Book review: Half Way Home

Half Way Home by Hugh HoweyEvery project we do won’t be our best. We all have off days. Just look at professional athletes. Jordan Speith doesn’t win every golf tournament. Novak Djokivic doesn’t win every tennis match. Even someone as unstoppable as Serena Williams doesn’t win every major.

I’m a huge fan of Hugh Howey. I was introduced to his work through Wool, Shift and Dust (aka The Silo Series). I really enjoyed Sand, Beacon 23, and his short stories. One of my reading themes for the last year was to read more Hugh Howey. I was looking forward to Half Way Home when I saw it reach the top of my 2016 reading list.

Unfortunately, I walked away let down. Let me explain why.

Half Way Home is set on a distant non-descript planet. While not explained in detail, you learn through the story that the way we are colonizing planets is by sending zygotes into space, landing them on distant planets, and then growing the zygotes into people. While incubating, the developing humans are specialized while the artificial intelligent bot that is sent with them determines whether the planet is inhabitable and worth colonizing. If it is, the crew is spawned and begins setting up an outpost on the planet. If not, the group is unceremoniously terminated and wiped from existence.

In the case of Half Way Home, the group is woken 15 years early from their hibernation and partially terminated. Fifty or so people survive. The controlling AI determines the mission for the remaining group and puts them to work on a seemingly meaningless project. While some of the survivors do as their told, some begin to question what is happening. That is the basic premise of the book that Howey builds upon.

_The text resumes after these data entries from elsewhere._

(** C5, against the reference backend: for [list_scalars], [read_scalars],
    [list_blob_sequences] and [read_blob_sequences], a result holds an
    entry for a run and tag only if data for the pair exists for the
    experiment and the plugin; a filter only removes entries of the
    unfiltered result, and it never makes a call fail that succeeds
    without it, whatever runs and tags it names. *)
Theorem Backend_filter_only_narrows
    (sample : forall D : Type, nat -> list D -> list D) (b : Backend.t)
    (experiment_id plugin_name : string) (downsample : nat) :
  Backend.only_narrows
    (Backend.list_scalars b experiment_id plugin_name)
    (Backend.scalars b) experiment_id plugin_name
  /\ Backend.only_narrows
       (Backend.read_scalars sample b experiment_id plugin_name downsample)
       (Backend.scalars b) experiment_id plugin_name
  /\ Backend.only_narrows
       (Backend.list_blob_sequences b experiment_id plugin_name)
       (Backend.blob_sequences b) experiment_id plugin_name
  /\ Backend.only_narrows
       (Backend.read_blob_sequences
          sample b experiment_id plugin_name downsample)
       (Backend.blob_sequences b) experiment_id plugin_name.
Proof.
  split; [|split; [|split]]; apply query_only_narrows.
Qed.

(** The scenario of the contract: reading with a filter on the run [train]
    returns the three points of [loss]; with a filter on the run [eval],
    which does not exist, the result is empty and nothing is raised. *)
Lemma read_scalars_scenario :
  Backend.read_scalars Backend.keep_first Backend.exp1 "exp1" "scalars" 10
    (Some (RunTagFilter__init__ (Some ["train"]) None))
  = Ok {["train" := {["loss" := Backend.loss_points]}]}
  /\ Backend.read_scalars Backend.keep_first Backend.exp1 "exp1" "scalars" 10
       (Some (RunTagFilter__init__ (Some ["eval"]) None))
     = Ok ∅.
Proof. split; by vm_compute. Qed.

Lemma Backend_filter_only_narrows_witness :
  let f := Some (RunTagFilter__init__ (Some ["train"; "eval"]) (Some ["loss"])) in
  let d : gmap string (gmap string (list (ScalarDatum.t pyval))) :=
    {["train" := {["loss" := Backend.loss_points]}]} in
  Backend.read_scalars Backend.keep_first Backend.exp1 "exp1" "scalars" 10 f
  = Ok d
  /\ Backend.entry d "train" "loss" = Some Backend.loss_points
  /\ Backend.has_data
       (Backend.scalars Backend.exp1) "exp1" "scalars" "train" "loss"
  /\ Backend.passes f "train" "loss" = true.
Proof.
  intros f d.
  assert (Hd : Backend.read_scalars
                 Backend.keep_first Backend.exp1 "exp1" "scalars" 10 f
               = Ok d) by by vm_compute.
  assert (He : Backend.entry d "train" "loss" = Some Backend.loss_points)
    by by vm_compute.
  split; [exact Hd|]. split; [exact He|].
  destruct (Backend_filter_only_narrows
              Backend.keep_first Backend.exp1 "exp1" "scalars" 10)
    as (_ & Hread & _).
  destruct (Hread f) as [_ Hnarrow].
  apply (Hnarrow d Hd). rewrite He. by eexists.
Defined.

(** * Further properties of the module *)

(** ** Symmetry of [==] *)

Lemma float_eqb_sym (f g : float) : PrimFloat.eqb f g = PrimFloat.eqb g f.
Proof.
  rewrite !FloatAxioms.eqb_spec. unfold SFeqb, SFcompare.
  destruct (Prim2SF f) as [s| s | |s m e], (Prim2SF g) as [s'| s' | |s' m' e'];
    try reflexivity;
    try (destruct s; reflexivity); try (destruct s'; reflexivity);
    try (destruct s, s'; reflexivity).
  change (Pos.compare_cont Eq m m') with (Pos.compare m m').
  change (Pos.compare_cont Eq m' m) with (Pos.compare m' m).
  rewrite (Z.compare_antisym e e'), (Pos.compare_antisym m m').
  destruct s, s', (e ?= e'), (m ?= m')%positive; reflexivity.
Qed.

Lemma atom_eq_sym (a b : pyval) : atom_eq a b = atom_eq b a.
Proof.
  destruct a, b; simpl; try reflexivity;
    try apply Z.eqb_sym; try apply float_eqb_sym;
    apply bool_decide_ext; split; congruence.
Qed.

Lemma Forall2_flip_with {A : Type} (P : A -> Prop) (R R' : A -> A -> Prop)
    (xs ys : list A) :
  (forall x y, P x -> R x y -> R' y x) ->
  Forall P xs -> Forall2 R xs ys -> Forall2 R' ys xs.
Proof.
  intros HR HP H2. revert HP.
  induction H2 as [|x y xs ys Hxy _ IH]; intros HP; [constructor|].
  apply Forall_cons in HP as [Hx HP]. constructor; eauto.
Qed.

Lemma Forall2_py_eq_sym (xs ys : list pyval) :
  Forall (fun x => forall y, py_eq x y = py_eq y x) xs ->
  Forall2 (fun x y => py_eq x y = true) xs ys
  <-> Forall2 (fun y x => py_eq y x = true) ys xs.
Proof.
  intros IH. split.
  - apply (Forall2_flip_with _ _ _ _ _ (fun x y Hx Hxy =>
      eq_trans (eq_sym (Hx y)) Hxy) IH).
  - intros H. apply Forall2_flip in H.
    revert IH. induction H as [|x y xs' ys' Hxy _ IHF]; intros IH;
      [constructor|].
    apply Forall_cons in IH as [Hx IH]. constructor; [|by apply IHF].
    by rewrite Hx.
Qed.

(** X1: [==] is symmetric on all values: [a == b] and [b == a] give the
    same answer, in particular for instances of the value classes, whose
    [__eq__] answers [False] for a value of another type on either side. *)
Theorem py_eq_sym (a b : pyval) : py_eq a b = py_eq b a.
Proof.
  revert b. induction a as [a Ha | xs IH | a Ha IH] using pyval_ind;
    intros b.
  - destruct a; try discriminate Ha; destruct b; try reflexivity;
      match goal with
      | |- py_eq ?x ?y = _ => exact (atom_eq_sym x y)
      end.
  - destruct b; try reflexivity.
    apply Bool.eq_iff_eq_true. rewrite !py_eq_tuple.
    by apply Forall2_py_eq_sym.
  - destruct (decide (type_name a = type_name b)) as [Hty|Hty].
    + assert (Hb : is_value_object b = true)
        by (destruct a; try discriminate Ha; destruct b; try discriminate Hty;
            reflexivity).
      apply Bool.eq_iff_eq_true.
      rewrite (py_eq_fields a b Ha Hty), (py_eq_fields b a Hb (eq_sym Hty)).
      by apply Forall2_py_eq_sym.
    + destruct (py_eq_other_type a b Ha Hty) as [-> ->]. reflexivity.
Qed.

I didn’t find the story gripping, but the stories aren’t what draws me into Howey’s books. It’s the way he develops the characters and their surroundings. In his other works, I felt like I became immersed to the point of becoming a part of the story. I didn’t get there with Half Way Home.

There were too many characters that weren’t developed well enough for to make a deep enough connection to them. At times, it was even hard for me to discern and remember the relationships between them. I was also disappointed in the shallow development of the environment. I never got comfortable enough to feel like I was there, which was definitely the case in Wool, Sand and Beacon 23.

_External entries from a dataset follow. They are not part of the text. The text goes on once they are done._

(** * The remote build driver of the icecream client (client/remote.cpp)

    A shallow embedding of the driver: the std::string operations it uses,
    the path canonicaliser, the environment catalog, the file hasher, the
    message channels, the artifact receiver, the single-job executor and
    the replication driver, followed by the properties proved about them. *)

From Stdlib Require Import ZArith Ascii String Strings.Byte List Lia Bool DecimalString.
From stdpp Require Import gmap strings list fin_maps.



(** ** std::string

    Positions are [nat]; [string::npos] is [None]. *)

Abbreviation npos := (@None nat).

Fixpoint starts_with (pat s : string) : bool :=
  match pat, s with
  | EmptyString, _ => true
  | String a pat', String b s' => Ascii.eqb a b && starts_with pat' s'
  | String _ _, EmptyString => false
  end.

Fixpoint drop_str (n : nat) (s : string) : string :=
  match n, s with
  | S n', String _ s' => drop_str n' s'
  | _, _ => s
  end.

Fixpoint take_str (n : nat) (s : string) : string :=
  match n, s with
  | S n', String c s' => String c (take_str n' s')
  | _, _ => EmptyString
  end.

(** [s.find(pat)]: the position of the first occurrence of [pat]. *)
Fixpoint find (pat s : string) : option nat :=
  if starts_with pat s then Some 0
  else match s with
       | EmptyString => npos
       | String _ s' => option_map S (find pat s')
       end.

(** [s.replace(idx, n, r)], for [idx <= s.size()] (every call site passes a
    position that [find] returned). *)
Fixpoint replace (idx n : nat) (r s : string) : string :=
  match idx with
  | 0 => r +:+ drop_str n s
  | S i =>
      match s with
      | String c s' => String c (replace i n r s')
      | EmptyString => r
      end
  end.

(** ** get_absfilename *)

(** [idx = file.find(pat); while (idx != npos) { file.replace(idx, n, "/");
    idx = file.find(pat); }].  Every round shortens [file], so its length
    bounds the number of rounds. *)
Fixpoint rewrite_while (fuel : nat) (pat : string) (n : nat) (file : string) : string :=
  match fuel with
  | 0 => file
  | S fuel' =>
      match find pat file with
      | None => file
      | Some idx => rewrite_while fuel' pat n (replace idx n "/" file)
      end
  end.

Bottom line, as much as I love Hugh Howey, I can’t recommend Half Way Home. However, to be clear, it doesn’t make me any less of a Hugh Howey fan. I still have an immense respect for his work. I have a number of his other books on my reading list and plan to keep them there. In fact, I’m looking forward to reading one or more of them during 2017.

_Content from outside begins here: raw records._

(** * EfficientDet model function: schedules, losses and graph construction

    A shallow embedding of [efficientdet/det_model_fn.py].

    Numbers.  Integers of the parameter dictionary are [Z].  A Python float
    is an IEEE 754 binary64 number, held as the rational [Q] it denotes;
    every float operation of the schedule parameters rounds its exact result
    to the nearest binary64 number, ties to even ([round64]), and a number
    of the dictionary enters float arithmetic rounded in the same way.  The
    exponent range of binary64 is not modelled: no overflow to infinity, no
    subnormal numbers.  Values that live in TensorFlow tensors (float32 in
    the source) are real numbers [R]: the embedding describes the arithmetic
    the graph performs and leaves rounding, overflow, infinities and NaN of
    float32 out.  A Python number entering a tensor expression is converted
    with [Q2R] or [IZR], where the source converts it to a float32 constant.

    Tensors.  A tensor is the row-major list of its elements.  [tf.reshape]
    keeps that list as it is, so it is the identity here.  An elementwise
    operation of two tensors asks for as many elements on both sides and
    raises [ValueError] otherwise, as the shape check at graph construction
    does; a Python scalar operand is applied to every element.

    Exceptions.  A function that can raise returns a [result].  The model
    function also records, in order, the calls it makes into TensorFlow and
    into the other modules of the repository. *)

From Stdlib Require Import Reals Lra Lia ZArith QArith Qabs Qreals Qround Qpower.
From Stdlib Require Import Bool Ascii String List DecimalString.
From Stdlib Require Lqa.
Import ListNotations.

Open Scope R_scope.

(** ** Exceptions and results *)

Inductive exn : Type :=
| ValueError (msg : string)
| RuntimeError (msg : string)
| KeyError (key : string)
| ZeroDivisionError.

Inductive result (A : Type) : Type :=
| Ok (a : A)
| Raise (e : exn).

Arguments Ok {A} a.
Arguments Raise {A} e.

Definition bind {A B : Type} (m : result A) (k : A -> result B) : result B :=
  match m with
  | Ok a => k a
  | Raise e => Raise e
  end.

Notation "x <- m ;; k" := (bind m (fun x => k))
  (at level 61, m at next level, right associativity).

Definition is_ok {A : Type} (m : result A) : bool :=
  match m with Ok _ => true | Raise _ => false end.

(** ** Strings *)

(** ['{}'.format(v)] appended to a fixed text. *)
Definition format1 (text v : string) : string := (text ++ v)%string.

(** Python's [needle in hay] on strings. *)
Fixpoint contains (needle hay : string) : bool :=
  if prefix needle hay then true
  else match hay with
       | EmptyString => false
       | String _ rest => contains needle rest
       end.

Definition lower_ascii (c : ascii) : ascii :=
  let n := nat_of_ascii c in
  if (65 <=? n)%nat && (n <=? 90)%nat then ascii_of_nat (n + 32) else c.

(** [str.lower()] on ASCII text. *)
Fixpoint lower (s : string) : string :=
  match s with
  | EmptyString => EmptyString
  | String c rest => String (lower_ascii c) (lower rest)
  end.

(** Python truthiness of an optional string: [None] and [''] are false. *)
Definition truthy_str (o : option string) : bool :=
  match o with
  | None => false
  | Some s => negb (String.eqb s "")
  end.

(** ** Scalar functions of the tensor library *)

(** [tf.where(cond, x, y)] on scalars. *)
Definition tf_where {A : Type} (cond : bool) (x y : A) : A :=
  if cond then x else y.

Definition sigmoid (x : R) : R := 1 / (1 + exp (- x)).

(** [x ** y].  For a positive base this is the real power; an exponent of
    zero gives one for every base; a zero base with a positive exponent gives
    zero; a negative base with an integer exponent gives the signed integer
    power.  A negative base with any other exponent (NaN in float32) and a
    zero base with a negative exponent (an infinity) have no real value:
    zero stands for them, and [pow_is_real] names the arguments that do. *)
Definition tf_pow (x y : R) : R :=
  if Req_dec_T y 0 then 1
  else if Rlt_dec 0 x then Rpower x y
  else if Req_dec_T x 0 then 0
  else if Req_dec_T y (IZR (Int_part y)) then powerRZ x (Int_part y)
  else 0.

(** The arguments on which [x ** y] is a real number. *)
Definition pow_is_real (x y : R) : Prop :=
  0 < x \/ y = 0 \/ (x = 0 /\ 0 < y) \/ (x < 0 /\ exists n : Z, y = IZR n).

(** [tf.nn.sigmoid_cross_entropy_with_logits] for one element, in the form
    TensorFlow computes it: [max(x, 0) - x * z + log(1 + exp(-abs(x)))]. *)
Definition sigmoid_cross_entropy (z x : R) : R :=
  Rmax x 0 - x * z + ln (1 + exp (- Rabs x)).

(** One element of [tf.losses.huber_loss] before weighting. *)
Definition huber (delta label prediction : R) : R :=
  let error := prediction - label in
  let abs_error := Rabs error in
  let quadratic := Rmin abs_error delta in
  let linear := abs_error - quadratic in
  0.5 * (quadratic * quadratic) + delta * linear.

(** ** Tensors *)

Definition tensor := list R.
Definition int_tensor := list Z.

(** Shapes are checked when the graph is built: a [ValueError], whose
    message starts with this text. *)
Definition shape_mismatch : exn :=
  ValueError "Dimensions must be equal".

Fixpoint zip_with (f : R -> R -> R) (a b : tensor) : tensor :=
  match a, b with
  | x :: a', y :: b' => f x y :: zip_with f a' b'
  | _, _ => []
  end.

(** Elementwise operation of two tensors of the same shape. *)
Definition elementwise (f : R -> R -> R) (a b : tensor) : result tensor :=
  if Nat.eqb (length a) (length b) then Ok (zip_with f a b)
  else Raise shape_mismatch.

Definition tf_add := elementwise Rplus.
Definition tf_mul := elementwise Rmult.

(** Scalar operands. *)
Definition scalar_sub (c : R) (t : tensor) : tensor := map (fun x => c - x) t.
Definition mul_scalar (t : tensor) (c : R) : tensor := map (fun x => x * c) t.
Definition add_scalar (t : tensor) (c : R) : tensor := map (fun x => x + c) t.
Definition div_scalar (t : tensor) (c : R) : tensor := map (fun x => x / c) t.

Definition reduce_sum (t : tensor) : R := fold_right Rplus 0 t.

(** [tf.add_n] on a Python list of scalars: an empty list is refused. *)
Definition add_n (inputs : list R) : result R :=
  match inputs with
  | [] => Raise (ValueError
            "inputs must be a list of at least one Tensor/IndexedSlices with the same dtype and shape")
  | _ => Ok (fold_right Rplus 0 inputs)
  end.

(** [tf.nn.l2_loss]: half the sum of squares. *)
Definition l2_loss (t : tensor) : R := reduce_sum (map (fun x => x * x) t) / 2.

(** One row of [tf.one_hot]: an index outside [0, depth) gives all zeros. *)
Definition one_hot_row (depth : nat) (index : Z) : tensor :=
  map (fun c => if Z.eqb (Z.of_nat c) index then 1 else 0) (seq 0 depth).

(** [tf.one_hot(indices, depth)], flattened: a new innermost axis. *)
Definition one_hot (indices : int_tensor) (depth : nat) : tensor :=
  flat_map (one_hot_row depth) indices.

(** [tf.reshape]: the row-major data does not change. *)
Definition reshape (t : tensor) : tensor := t.

(** [tf.expand_dims(t, -1)] broadcast against an innermost axis of [depth]
    elements: every element is repeated [depth] times. *)
Definition expand_last (depth : nat) (t : tensor) : tensor :=
  flat_map (fun x => repeat x depth) t.

(** [tf.cast(tf.not_equal(t, v), tf.float32)] on an integer tensor. *)
Definition not_equal_int (t : int_tensor) (v : Z) : tensor :=
  map (fun x => if Z.eqb x v then 0 else 1) t.

(** [tf.not_equal(t, 0.0)] cast to float, as the loss weights are. *)
Definition not_equal_zero (t : tensor) : tensor :=
  map (fun x => if Req_dec_T x 0 then 0 else 1) t.

(** ** The parameter dictionary *)

Record params : Type := mkParams {
  strategy : string;
  batch_size : Z;
  num_shards : Z;
  learning_rate : Q;
  num_examples_per_epoch : Z;
  lr_warmup_init : Q;
  lr_warmup_epoch : Q;
  first_lr_drop_epoch : Q;
  second_lr_drop_epoch : Q;
  num_epochs : Q;
  poly_lr_power : Q;
  lr_decay_method : string;
  (* written by update_learning_rate_schedule_parameters *)
  adjusted_learning_rate : Q;
  lr_warmup_step : Z;
  first_lr_drop_step : Z;
  second_lr_drop_step : Z;
  total_steps : Z;
  (* loss *)
  num_classes : nat;
  data_format : string;
  alpha : Q;
  gamma : Q;
  label_smoothing : Q;
  delta : Q;
  box_loss_weight : Q;
  iou_loss_weight : Q;
  iou_loss_type : option string;
  weight_decay : Q;
  (* optimizer and restore *)
  optimizer : string;
  momentum : Q;
  clip_gradients_norm : option Q;
  moving_average_decay : Q;
  ckpt : option string;
  backbone_ckpt : option string;
  backbone_name : string;
  ckpt_var_scope : option string
}.

(** ** Learning-rate schedule parameters *)

Definition _DEFAULT_BATCH_SIZE : Z := 64.

(** Python's [int(x)] on a float: truncation toward zero. *)
Definition py_int (x : Q) : Z := Z.quot (Qnum x) (Zpos (Qden x)).

(** ** Python floats *)

(** A Python float is an IEEE 754 binary64 number: an integer significand
    of at most 53 bits times a power of two.  Every float operation returns
    the binary64 number nearest to the exact result, a tie going to the even
    significand.  The exponent is not bounded here: overflow to infinity and
    the subnormal numbers are left out. *)

(** The integer nearest to [q], a tie going to the even one. *)
Definition rne (q : Q) : Z :=
  let f := Qfloor q in
  match Qcompare (q - inject_Z f) (1 # 2) with
  | Lt => f
  | Gt => (f + 1)%Z
  | Eq => if Z.even f then f else (f + 1)%Z
  end.

(** The exponent [e] for which [n/d * 2^(-e)] lies in [[2^52, 2^53)]. *)
Definition binade (n d : positive) : Z :=
  let s := (53 + Z.log2 (Zpos d) - Z.log2 (Zpos n))%Z in
  if Qlt_le_dec ((Zpos n # d) * 2 ^ s)%Q (2 ^ 53)%Q then (- s)%Z else (1 - s)%Z.

Definition round_pos (n d : positive) : Q :=
  let e := binade n d in
  (inject_Z (rne ((Zpos n # d) * 2 ^ (- e))) * 2 ^ e)%Q.

(** The binary64 number nearest to [x], in lowest terms. *)
Definition round64 (x : Q) : Q :=
  Qred (match Qnum x with
        | Z0 => 0
        | Zpos n => round_pos n (Qden x)
        | Zneg n => - round_pos n (Qden x)
        end)%Q.

(** The binary64 numbers: a significand of at most 53 bits times a power
    of two. *)
Definition binary64 (x : Q) : Prop :=
  exists m e : Z, (Z.abs m <= 2 ^ 53)%Z /\ (x == inject_Z m * 2 ^ e)%Q.

(** A number of the dictionary as an operand of float arithmetic: a float
    is itself, an integer is converted as [float(z)] does. *)
Definition as_float (x : Q) : Q := round64 x.

(** [float(z)]. *)
Definition float_of_int (z : Z) : Q := round64 (inject_Z z).

(** [a * b] and [a / b] on floats. *)
Definition float_mul (a b : Q) : Q := round64 (a * b)%Q.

Let’s just say that I’m giving Howey a pass on this one. It happens to all of us. So here’s what I’d recommend. If you’ve heard me, or someone else rave about his work, I’d suggest starting with The Silo Series made up of Wool, Shift, and Dust. I also liked Sand and Beacon 23, too. If you’re afraid of making a big commitment up front, then start with his short stories first. I really enjoyed The Plagiarist, Promises of London, The Box, and Glitch. After reading these, I’m certain you’ll be ready to make a commitment to one of his longer, more in-depth epics.